> **EXERCISE INSTRUCTIONS**: Only the lines that include "else" should be copied from the data below.

START RECORDS

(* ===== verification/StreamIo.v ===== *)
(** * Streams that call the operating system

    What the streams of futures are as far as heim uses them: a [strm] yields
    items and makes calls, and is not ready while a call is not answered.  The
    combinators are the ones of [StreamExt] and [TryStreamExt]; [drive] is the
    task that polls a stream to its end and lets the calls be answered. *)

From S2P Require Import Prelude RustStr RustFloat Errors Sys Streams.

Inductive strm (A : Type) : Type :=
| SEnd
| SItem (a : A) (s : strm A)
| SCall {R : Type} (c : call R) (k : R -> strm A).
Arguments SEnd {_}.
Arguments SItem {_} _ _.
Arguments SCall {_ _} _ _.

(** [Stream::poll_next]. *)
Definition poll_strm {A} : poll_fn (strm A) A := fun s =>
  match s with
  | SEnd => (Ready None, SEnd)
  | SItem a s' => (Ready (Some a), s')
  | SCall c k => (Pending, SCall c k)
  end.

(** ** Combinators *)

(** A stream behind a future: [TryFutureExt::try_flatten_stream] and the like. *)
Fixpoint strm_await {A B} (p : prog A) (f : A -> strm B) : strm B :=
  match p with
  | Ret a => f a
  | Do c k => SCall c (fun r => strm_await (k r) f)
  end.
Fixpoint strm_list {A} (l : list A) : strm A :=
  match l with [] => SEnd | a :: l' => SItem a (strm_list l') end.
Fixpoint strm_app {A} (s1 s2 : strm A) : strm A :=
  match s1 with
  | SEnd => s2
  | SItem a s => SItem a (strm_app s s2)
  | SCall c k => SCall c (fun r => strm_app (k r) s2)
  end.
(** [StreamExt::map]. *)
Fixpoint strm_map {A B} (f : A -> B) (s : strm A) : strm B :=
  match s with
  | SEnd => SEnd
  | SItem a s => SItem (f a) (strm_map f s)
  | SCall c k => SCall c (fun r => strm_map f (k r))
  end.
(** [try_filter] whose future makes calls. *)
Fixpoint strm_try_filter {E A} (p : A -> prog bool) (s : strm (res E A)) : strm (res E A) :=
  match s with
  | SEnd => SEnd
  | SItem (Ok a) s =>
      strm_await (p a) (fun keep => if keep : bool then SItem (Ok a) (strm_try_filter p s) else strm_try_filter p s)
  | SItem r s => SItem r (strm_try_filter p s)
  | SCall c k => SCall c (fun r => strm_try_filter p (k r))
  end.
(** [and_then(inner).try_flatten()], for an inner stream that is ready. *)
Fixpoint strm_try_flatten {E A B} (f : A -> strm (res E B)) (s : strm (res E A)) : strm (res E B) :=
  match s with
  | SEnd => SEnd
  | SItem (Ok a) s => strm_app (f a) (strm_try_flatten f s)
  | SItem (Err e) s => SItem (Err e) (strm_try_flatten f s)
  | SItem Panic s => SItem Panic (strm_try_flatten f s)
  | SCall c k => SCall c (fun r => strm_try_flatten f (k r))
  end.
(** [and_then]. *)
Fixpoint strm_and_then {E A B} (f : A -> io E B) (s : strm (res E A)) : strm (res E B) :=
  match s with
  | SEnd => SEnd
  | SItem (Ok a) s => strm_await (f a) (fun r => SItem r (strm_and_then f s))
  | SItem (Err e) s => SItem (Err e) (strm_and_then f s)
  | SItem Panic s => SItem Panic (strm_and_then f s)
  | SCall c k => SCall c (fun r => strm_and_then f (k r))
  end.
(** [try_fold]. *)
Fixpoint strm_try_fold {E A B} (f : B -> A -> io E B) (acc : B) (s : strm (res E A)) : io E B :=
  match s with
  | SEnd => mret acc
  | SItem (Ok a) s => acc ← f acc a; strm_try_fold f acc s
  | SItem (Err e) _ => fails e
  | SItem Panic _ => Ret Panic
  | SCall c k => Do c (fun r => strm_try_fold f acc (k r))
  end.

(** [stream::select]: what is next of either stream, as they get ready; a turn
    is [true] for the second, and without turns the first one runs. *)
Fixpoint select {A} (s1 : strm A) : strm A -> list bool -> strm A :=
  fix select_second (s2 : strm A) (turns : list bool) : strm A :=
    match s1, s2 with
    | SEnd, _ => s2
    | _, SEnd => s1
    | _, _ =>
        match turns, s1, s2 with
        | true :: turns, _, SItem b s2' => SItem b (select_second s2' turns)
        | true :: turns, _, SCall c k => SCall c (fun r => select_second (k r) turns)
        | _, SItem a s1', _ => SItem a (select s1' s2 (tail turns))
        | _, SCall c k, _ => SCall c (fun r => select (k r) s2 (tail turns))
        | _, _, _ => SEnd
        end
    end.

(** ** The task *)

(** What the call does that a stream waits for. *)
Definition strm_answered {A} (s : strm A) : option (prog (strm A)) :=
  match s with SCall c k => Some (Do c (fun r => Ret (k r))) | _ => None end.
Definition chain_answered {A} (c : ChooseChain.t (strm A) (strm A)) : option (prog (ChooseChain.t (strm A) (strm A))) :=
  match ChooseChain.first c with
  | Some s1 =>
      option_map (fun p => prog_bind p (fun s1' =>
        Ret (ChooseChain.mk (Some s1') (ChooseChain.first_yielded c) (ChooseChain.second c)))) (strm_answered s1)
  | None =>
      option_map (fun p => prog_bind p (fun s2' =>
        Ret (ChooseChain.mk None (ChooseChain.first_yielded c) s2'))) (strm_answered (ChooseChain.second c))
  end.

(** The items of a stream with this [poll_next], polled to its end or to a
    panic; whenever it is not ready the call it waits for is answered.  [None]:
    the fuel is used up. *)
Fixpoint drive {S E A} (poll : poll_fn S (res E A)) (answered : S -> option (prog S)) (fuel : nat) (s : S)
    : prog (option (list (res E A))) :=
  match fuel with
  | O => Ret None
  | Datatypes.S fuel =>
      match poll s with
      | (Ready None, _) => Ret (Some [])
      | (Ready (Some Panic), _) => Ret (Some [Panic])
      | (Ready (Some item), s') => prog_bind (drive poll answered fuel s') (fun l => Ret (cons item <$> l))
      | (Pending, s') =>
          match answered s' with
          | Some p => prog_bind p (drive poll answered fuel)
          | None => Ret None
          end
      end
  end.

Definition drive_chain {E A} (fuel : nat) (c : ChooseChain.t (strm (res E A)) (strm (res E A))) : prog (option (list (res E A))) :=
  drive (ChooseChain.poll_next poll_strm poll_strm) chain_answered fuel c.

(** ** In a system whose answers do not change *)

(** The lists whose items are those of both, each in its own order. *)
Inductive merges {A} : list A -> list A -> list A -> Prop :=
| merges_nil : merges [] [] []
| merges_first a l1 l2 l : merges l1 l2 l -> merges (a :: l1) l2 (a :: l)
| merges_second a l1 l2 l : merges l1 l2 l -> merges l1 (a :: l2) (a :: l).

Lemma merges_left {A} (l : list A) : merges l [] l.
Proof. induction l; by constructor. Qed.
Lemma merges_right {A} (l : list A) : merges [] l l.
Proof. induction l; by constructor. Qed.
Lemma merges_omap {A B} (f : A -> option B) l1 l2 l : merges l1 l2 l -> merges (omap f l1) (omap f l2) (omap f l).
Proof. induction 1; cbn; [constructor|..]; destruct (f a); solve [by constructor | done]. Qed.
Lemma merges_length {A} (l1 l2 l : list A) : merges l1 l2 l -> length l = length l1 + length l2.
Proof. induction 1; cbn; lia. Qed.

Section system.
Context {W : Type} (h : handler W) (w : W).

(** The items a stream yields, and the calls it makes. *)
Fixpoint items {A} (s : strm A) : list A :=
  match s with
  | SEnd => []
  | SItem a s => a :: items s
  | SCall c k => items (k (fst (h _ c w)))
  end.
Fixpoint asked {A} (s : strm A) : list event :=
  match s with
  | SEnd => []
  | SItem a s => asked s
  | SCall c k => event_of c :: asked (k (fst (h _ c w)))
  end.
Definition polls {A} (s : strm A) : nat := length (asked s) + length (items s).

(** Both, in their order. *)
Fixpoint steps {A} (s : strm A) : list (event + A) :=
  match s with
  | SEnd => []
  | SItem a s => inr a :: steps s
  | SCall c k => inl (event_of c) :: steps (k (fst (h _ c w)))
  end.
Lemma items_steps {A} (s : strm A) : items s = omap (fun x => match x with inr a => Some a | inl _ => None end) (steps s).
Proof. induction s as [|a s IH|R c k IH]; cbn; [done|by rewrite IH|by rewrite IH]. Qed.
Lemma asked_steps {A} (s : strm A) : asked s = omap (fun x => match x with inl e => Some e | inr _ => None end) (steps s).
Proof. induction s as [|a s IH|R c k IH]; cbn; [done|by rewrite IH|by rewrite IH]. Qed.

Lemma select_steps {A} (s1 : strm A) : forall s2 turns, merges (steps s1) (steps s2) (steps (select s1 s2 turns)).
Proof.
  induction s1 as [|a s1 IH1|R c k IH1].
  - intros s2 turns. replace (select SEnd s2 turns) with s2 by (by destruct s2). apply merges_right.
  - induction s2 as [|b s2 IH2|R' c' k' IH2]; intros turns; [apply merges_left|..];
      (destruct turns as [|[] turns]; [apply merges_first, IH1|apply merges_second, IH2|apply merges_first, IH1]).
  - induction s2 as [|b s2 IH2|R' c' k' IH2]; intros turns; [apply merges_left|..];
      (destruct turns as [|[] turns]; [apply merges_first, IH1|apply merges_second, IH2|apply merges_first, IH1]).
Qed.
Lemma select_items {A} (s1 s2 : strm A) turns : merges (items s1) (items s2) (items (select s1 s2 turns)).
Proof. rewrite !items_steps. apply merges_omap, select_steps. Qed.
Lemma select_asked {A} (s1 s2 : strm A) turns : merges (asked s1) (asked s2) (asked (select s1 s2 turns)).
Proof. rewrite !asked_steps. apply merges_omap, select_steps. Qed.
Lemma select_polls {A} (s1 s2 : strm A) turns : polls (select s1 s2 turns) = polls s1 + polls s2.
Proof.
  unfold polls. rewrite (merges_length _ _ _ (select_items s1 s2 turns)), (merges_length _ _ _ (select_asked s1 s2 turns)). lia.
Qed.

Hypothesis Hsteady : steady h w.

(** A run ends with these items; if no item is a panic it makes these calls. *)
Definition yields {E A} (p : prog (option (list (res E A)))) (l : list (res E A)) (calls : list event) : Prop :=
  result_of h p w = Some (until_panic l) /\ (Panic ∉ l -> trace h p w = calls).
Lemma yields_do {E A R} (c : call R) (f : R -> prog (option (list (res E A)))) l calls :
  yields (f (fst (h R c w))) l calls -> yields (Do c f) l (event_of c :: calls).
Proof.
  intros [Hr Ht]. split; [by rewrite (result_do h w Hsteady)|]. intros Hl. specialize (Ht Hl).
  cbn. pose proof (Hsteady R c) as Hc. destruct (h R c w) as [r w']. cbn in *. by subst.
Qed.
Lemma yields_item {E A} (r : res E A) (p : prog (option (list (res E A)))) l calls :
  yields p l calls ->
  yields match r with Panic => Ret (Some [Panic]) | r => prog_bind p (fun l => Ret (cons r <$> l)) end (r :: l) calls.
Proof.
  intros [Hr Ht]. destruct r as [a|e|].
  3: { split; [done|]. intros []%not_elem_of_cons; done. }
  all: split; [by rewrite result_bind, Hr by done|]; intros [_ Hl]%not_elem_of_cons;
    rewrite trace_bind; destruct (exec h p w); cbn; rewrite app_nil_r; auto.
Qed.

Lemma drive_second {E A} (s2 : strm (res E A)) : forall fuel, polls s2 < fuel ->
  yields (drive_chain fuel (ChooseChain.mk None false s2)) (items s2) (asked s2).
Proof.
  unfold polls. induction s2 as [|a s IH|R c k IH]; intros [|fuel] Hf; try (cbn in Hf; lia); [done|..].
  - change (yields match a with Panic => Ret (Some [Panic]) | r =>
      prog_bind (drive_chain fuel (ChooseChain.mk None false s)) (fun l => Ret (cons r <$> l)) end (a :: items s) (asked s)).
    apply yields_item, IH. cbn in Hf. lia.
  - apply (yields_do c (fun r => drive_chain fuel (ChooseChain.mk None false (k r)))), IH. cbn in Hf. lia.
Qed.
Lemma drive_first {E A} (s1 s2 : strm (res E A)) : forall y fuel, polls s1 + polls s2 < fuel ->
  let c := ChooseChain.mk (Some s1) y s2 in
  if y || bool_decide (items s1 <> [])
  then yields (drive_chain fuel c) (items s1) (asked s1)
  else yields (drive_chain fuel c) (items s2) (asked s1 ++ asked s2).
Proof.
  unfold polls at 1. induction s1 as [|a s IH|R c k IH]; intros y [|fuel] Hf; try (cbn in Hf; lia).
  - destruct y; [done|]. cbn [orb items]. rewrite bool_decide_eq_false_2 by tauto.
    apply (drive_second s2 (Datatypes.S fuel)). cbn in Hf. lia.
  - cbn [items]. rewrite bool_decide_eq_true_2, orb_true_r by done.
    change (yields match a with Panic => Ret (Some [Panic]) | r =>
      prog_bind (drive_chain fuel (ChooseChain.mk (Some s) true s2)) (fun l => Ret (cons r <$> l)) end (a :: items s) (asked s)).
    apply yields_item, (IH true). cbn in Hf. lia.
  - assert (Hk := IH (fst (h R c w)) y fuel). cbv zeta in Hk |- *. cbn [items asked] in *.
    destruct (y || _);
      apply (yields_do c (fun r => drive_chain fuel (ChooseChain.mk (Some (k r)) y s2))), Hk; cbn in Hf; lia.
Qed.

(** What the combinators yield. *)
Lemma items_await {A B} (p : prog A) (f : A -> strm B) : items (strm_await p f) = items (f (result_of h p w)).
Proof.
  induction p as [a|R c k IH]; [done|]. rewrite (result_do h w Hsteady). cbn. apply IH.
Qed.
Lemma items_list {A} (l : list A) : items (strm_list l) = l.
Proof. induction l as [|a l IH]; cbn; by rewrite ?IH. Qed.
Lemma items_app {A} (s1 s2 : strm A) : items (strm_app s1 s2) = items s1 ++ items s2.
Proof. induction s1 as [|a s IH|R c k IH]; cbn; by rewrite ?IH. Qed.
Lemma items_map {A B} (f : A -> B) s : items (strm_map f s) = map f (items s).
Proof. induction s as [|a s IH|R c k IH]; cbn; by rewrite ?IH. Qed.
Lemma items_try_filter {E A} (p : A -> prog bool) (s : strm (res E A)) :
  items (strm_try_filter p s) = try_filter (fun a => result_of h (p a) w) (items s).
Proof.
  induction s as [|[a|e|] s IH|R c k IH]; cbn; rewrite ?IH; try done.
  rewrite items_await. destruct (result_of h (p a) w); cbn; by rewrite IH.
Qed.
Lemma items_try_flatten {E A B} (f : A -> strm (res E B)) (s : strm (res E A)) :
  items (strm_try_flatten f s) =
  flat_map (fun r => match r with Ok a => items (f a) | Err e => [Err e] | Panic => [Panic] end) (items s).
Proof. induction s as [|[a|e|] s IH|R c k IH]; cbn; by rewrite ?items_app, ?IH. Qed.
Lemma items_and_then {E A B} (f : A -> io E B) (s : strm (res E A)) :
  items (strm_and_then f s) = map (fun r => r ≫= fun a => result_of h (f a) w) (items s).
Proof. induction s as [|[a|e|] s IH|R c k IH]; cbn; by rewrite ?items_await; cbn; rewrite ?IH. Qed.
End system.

END RECORDS

> **RESULT FOR THIS TASK**:
      strm_await (p a) (fun keep => if keep : bool then SItem (Ok a) (strm_try_filter p s) else strm_try_filter p s)
  else yields (drive_chain fuel c) (items s2) (asked s1 ++ asked s2).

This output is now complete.